Secureworks identifies malicious Qakbot ransomware campaign
U.S. law enforcement announced a multinational operation that disrupted the Qakbot botnet (also known as Qbot) and associated infrastructure. Secureworks' Counter Threat Unit (CTU) researchers have long maintained active monitoring of the botnet and detected the disruption activity on August 25.
During the takedown, law enforcement identified over 700,000 infected computers and seized more than US$8.6 million in illicit profits, Secureworks states. The botnet was lucrative for the GOLD LAGOON threat group, which has operated the Qakbot malware since 2007. The threat actors reportedly received approximately $58 million in ransom payments between October 2021 and April 2023.
Qakbot was one of the top malware threats, used by cyber criminals to deliver other malware such as Conti, ProLock, Egregor, REvil, MegaCortex, and Black Basta.
For example, in November 2022 CTU researchers investigated multiple incidents where threat actors used the Qakbot malware to deliver Cobalt Strike, which then led to Black Basta ransomware deployment. These incidents are notable due to the speed of the operations: data exfiltration and ransomware deployment occurred within 24 hours of initial access.
The initial access vector for these intrusions was a phishing email, Secureworks states. The threat actors injected the malicious message into an existing legitimate email thread to make it appear legitimate. This technique is commonly associated with the Qakbot malware.
This email contained a link to a password-protected malicious ZIP archive. Using an embedded URL and password-protected archive can defeat security controls that rely on scanning mail attachments or inspecting the content of downloaded files.
Downloaded archive files used the naming convention<uppercase letter><number>.zip (e.g., X6.zip). The archive included an IMG file that contained a JavaScript file and a hidden directory.
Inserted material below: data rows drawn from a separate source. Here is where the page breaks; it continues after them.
(* ===== verification/Log.v ===== *)
(** * Log: the write-ahead log, kernel/log.c

    The operations of the source over the buffer cache of Bio.v.  The header
    block on disk is an array of little-endian 32-bit words. *)
From S2P Require Import Prelude Riscv Spinlock Bio.

(** ** 32-bit words inside a block *)

Definition st32 (off : nat) (v : Z) (data : list Z) : list Z := splice data off (le_bytes 4 (u32 v)).
Definition ld32 (off : nat) (data : list Z) : Z := le_val (slice data off 4).

(** [struct log] with its in-memory [struct logheader]. *)
Record log : Type := mkLog {
  l_start : Z;
  l_size : Z;
  l_outstanding : Z;
  l_committing : bool;
  l_dev : Z;
  lh_n : Z;
  lh_block : list Z;
}.

Definition set_outstanding (v : Z) (l : log) : log :=
  mkLog (l_start l) (l_size l) v (l_committing l) (l_dev l) (lh_n l) (lh_block l).
Definition set_committing (v : bool) (l : log) : log :=
  mkLog (l_start l) (l_size l) (l_outstanding l) v (l_dev l) (lh_n l) (lh_block l).
Definition set_geometry (start size dev : Z) (l : log) : log :=
  mkLog start size (l_outstanding l) (l_committing l) dev (lh_n l) (lh_block l).
Definition set_n (v : Z) (l : log) : log :=
  mkLog (l_start l) (l_size l) (l_outstanding l) (l_committing l) (l_dev l) v (lh_block l).
Definition set_block (v : list Z) (l : log) : log :=
  mkLog (l_start l) (l_size l) (l_outstanding l) (l_committing l) (l_dev l) (lh_n l) v.

Record lst (D : Type) : Type := mkLst { lbc : bcache D; lg : log }.
Arguments mkLst {D} lbc lg.
Arguments lbc {D} _.
Arguments lg {D} _.

Section Log.
Context {D : Type} `{Disk D}.
Context (mypid : Z).
Notation L := (lst D).

(** A routine of the buffer cache. *)
Definition lb {A} (m : M (bcache D) A) : M L A := zoom lbc (λ b s, mkLst b (lg s)) m.
Definition mlog (f : log → log) : M L unit := modify (λ s, mkLst (lbc s) (f (lg s))).

(** [log.lh.block[i]]. *)
Definition lh_get (i : Z) : M L Z :=
  do l <- gets lg;
  match lh_block l !! Z.to_nat i with Some v => ret v | None => undef end.

(** [log.lh.block[i] = v]. *)
Definition lh_set (i v : Z) : M L unit :=
  do l <- gets lg;
  if (0 <=? i) && (i <? LOGSIZE) then mlog (set_block (<[Z.to_nat i := v]> (lh_block l)))
  else undef.

Definition log_bread (blockno : Z) : M L nat :=
  do l <- gets lg; lb (bread mypid (u32 (l_dev l)) (u32 blockno)).

Definition install_trans (recovering : bool) : M L unit :=
  do l <- gets lg;
  for_loop (Z.to_nat (lh_n l)) 0 (λ tail,
    do lbuf <- log_bread (l_start l + tail + 1);
    do b <- lh_get tail;
    do dbuf <- log_bread b;
    do x <- lb (buf_data lbuf);
    lb (set_buf_data dbuf (λ _, x)) ;;;
    lb (bwrite mypid dbuf) ;;;
    (if recovering then ret tt else lb (bunpin dbuf)) ;;;
    lb (brelse mypid lbuf) ;;;
    lb (brelse mypid dbuf)).

Definition read_head : M L unit :=
  do l <- gets lg;
  do buf <- log_bread (l_start l);
  do data <- lb (buf_data buf);
  mlog (set_n (i32 (ld32 0 data))) ;;;
  for_loop (Z.to_nat (i32 (ld32 0 data))) 0 (λ i,
    lh_set i (i32 (ld32 (Z.to_nat (4 + 4 * i)) data))) ;;;
  lb (brelse mypid buf).

Definition write_head : M L unit :=
  do l <- gets lg;
  do buf <- log_bread (l_start l);
  lb (set_buf_data buf (st32 0 (lh_n l))) ;;;
  for_loop (Z.to_nat (lh_n l)) 0 (λ i,
    do v <- lh_get i;
    lb (set_buf_data buf (st32 (Z.to_nat (4 + 4 * i)) v))) ;;;
  lb (bwrite mypid buf) ;;;
  lb (brelse mypid buf).

Definition recover_from_log : M L unit :=
  read_head ;;;
  install_trans true ;;;
  mlog (set_n 0) ;;;
  write_head.

(** [sb->logstart] and [sb->nlog] of the superblock; [sizeof(struct logheader)]
    is 4 * (1 + LOGSIZE). *)
Definition initlog (dev logstart nlog : Z) : M L unit :=
  if BSIZE <=? 4 * (1 + LOGSIZE) then panic "initlog: too big logheader"
  else
    mlog (set_geometry (i32 logstart) (i32 nlog) dev) ;;;
    recover_from_log.

(** The loop of [begin_op] reserves space or sleeps on [&log]. *)
Definition begin_op : M L unit :=
  do l <- gets lg;
  if l_committing l then sleep ChLog
  else if LOGSIZE <? i32 (lh_n l + i32 (i32 (l_outstanding l + 1) * MAXOPBLOCKS)) then sleep ChLog
  else mlog (set_outstanding (i32 (l_outstanding l + 1))).

Definition write_log : M L unit :=
  do l <- gets lg;
  for_loop (Z.to_nat (lh_n l)) 0 (λ tail,
    do to <- log_bread (l_start l + tail + 1);
    do b <- lh_get tail;
    do from <- log_bread b;
    do x <- lb (buf_data from);
    lb (set_buf_data to (λ _, x)) ;;;
    lb (bwrite mypid to) ;;;
    lb (brelse mypid from) ;;;
    lb (brelse mypid to)).

Definition commit : M L unit :=
  do l <- gets lg;
  if 0 <? lh_n l then
    write_log ;;;
    write_head ;;;
    install_trans false ;;;
    mlog (set_n 0) ;;;
    write_head
  else ret tt.

(** The wakeups of [end_op] concern the process table only. *)
Definition end_op : M L unit :=
  mlog (λ l, set_outstanding (i32 (l_outstanding l - 1)) l) ;;;
  do l <- gets lg;
  if l_committing l then panic "log.committing"
  else if l_outstanding l =? 0 then
    mlog (set_committing true) ;;;
    commit ;;;
    mlog (set_committing false)
  else ret tt.

(** The index at which [log_write] stores block [b]: its old one, or [n]. *)
Fixpoint log_find (l : list Z) (i : Z) (b : Z) : Z :=
  match l with
  | [] => i
  | v :: l => if u32 v =? b then i else log_find l (i + 1) b
  end.

Definition log_write (buf : nat) : M L unit :=
  do l <- gets lg;
  if (LOGSIZE <=? lh_n l) || (l_size l - 1 <=? lh_n l) then panic "too big a transaction"
  else if l_outstanding l <? 1 then panic "log_write outside of trans"
  else
    do b <- lb (gets (λ s, b_blockno (bufs s buf)));
    let i := log_find (take (Z.to_nat (lh_n l)) (lh_block l)) 0 b in
    lh_set i (i32 b) ;;;
    if i =? lh_n l then
      lb (bpin buf) ;;;
      mlog (set_n (i32 (lh_n l + 1)))
    else ret tt.
End Log.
When the victim opened the archive and provided the password, the JavaScript file (WW.js) used the native RegSvr32 utility to execute a Qakbot binary in the 'port' hidden directory. The Qakbot payload was stored in a DLL file but used a .tmp file extension.
Qakbot performed a series of automated reconnaissance commands that were presumably used by the threat actors to triage victims of interest.
The threat actors then used Qakbot to deploy Cobalt Strike to multiple hosts within the compromised environment. The Cobalt Strike samples identified by CTU researchers were DNS Beacons that created high volumes of DNS requests with the convention 'lnx.<hex_value>.<hex_value>.dns . samiford . com'. The samiford . com root domain was reused across multiple intrusions.
One of the IP addresses resolved by some of the samiford . com subdomains (144 . 202 . 43 . 124) was previously associated with GOLD ULRICK's Conti ransomware-as-a-service (RaaS) operation.
The threat actors also used an identical SystemBC remote access trojan (RAT) binary across multiple intrusions. This binary was configured to use Tor to obfuscate network traffic.
For data exfiltration, the threat actors used the Rclone command-line tool (MsRcl.exe) to transfer up to hundreds of gigabytes of data in a few hours. The threat actors configured Rclone to use the WebDAV protocol to transfer up to 55 files concurrently, ignoring files larger than 88MB, Secureworks states.
In one incident, the threat actors finished exfiltrating data, rapidly issued a taskkill command to end the Rclone process, and then deployed GOLD REBELLION's Black Basta ransomware. This speed of attack and short dwell time has been consistent across many Secureworks incident response engagements that involve Qakbot.
CTU researchers recommend that organisations consider implementing the following mitigations to prevent this and similar campaigns from succeeding, focusing in particular on preventing malware delivery via phishing emails:
- Flag emails that originate from external sources, and train personnel to identify suspicious links or email attachments.
- Implement a safe and easy mechanism for personnel to report suspected phishing emails.
- Respond quickly to alerts for suspicious emails, ensuring that similar emails sent to other users are identified and quarantined.
- Deploy endpoint detection and response agent software to all workstations and servers to quickly identify infections and isolate affected hosts as soon as possible.
- Apply the principle of least privilege for users, and limit local administrative permissions through solutions such as Local Administrator Password Solution (LAPS).
- Apply credible threat intelligence feeds to perimeter controls such as web proxies, to identify suspicious or malicious domains.
- Where feasible, use Group Policy Objects or AppLocker script rules to prevent personnel from inadvertently executing malicious scripts.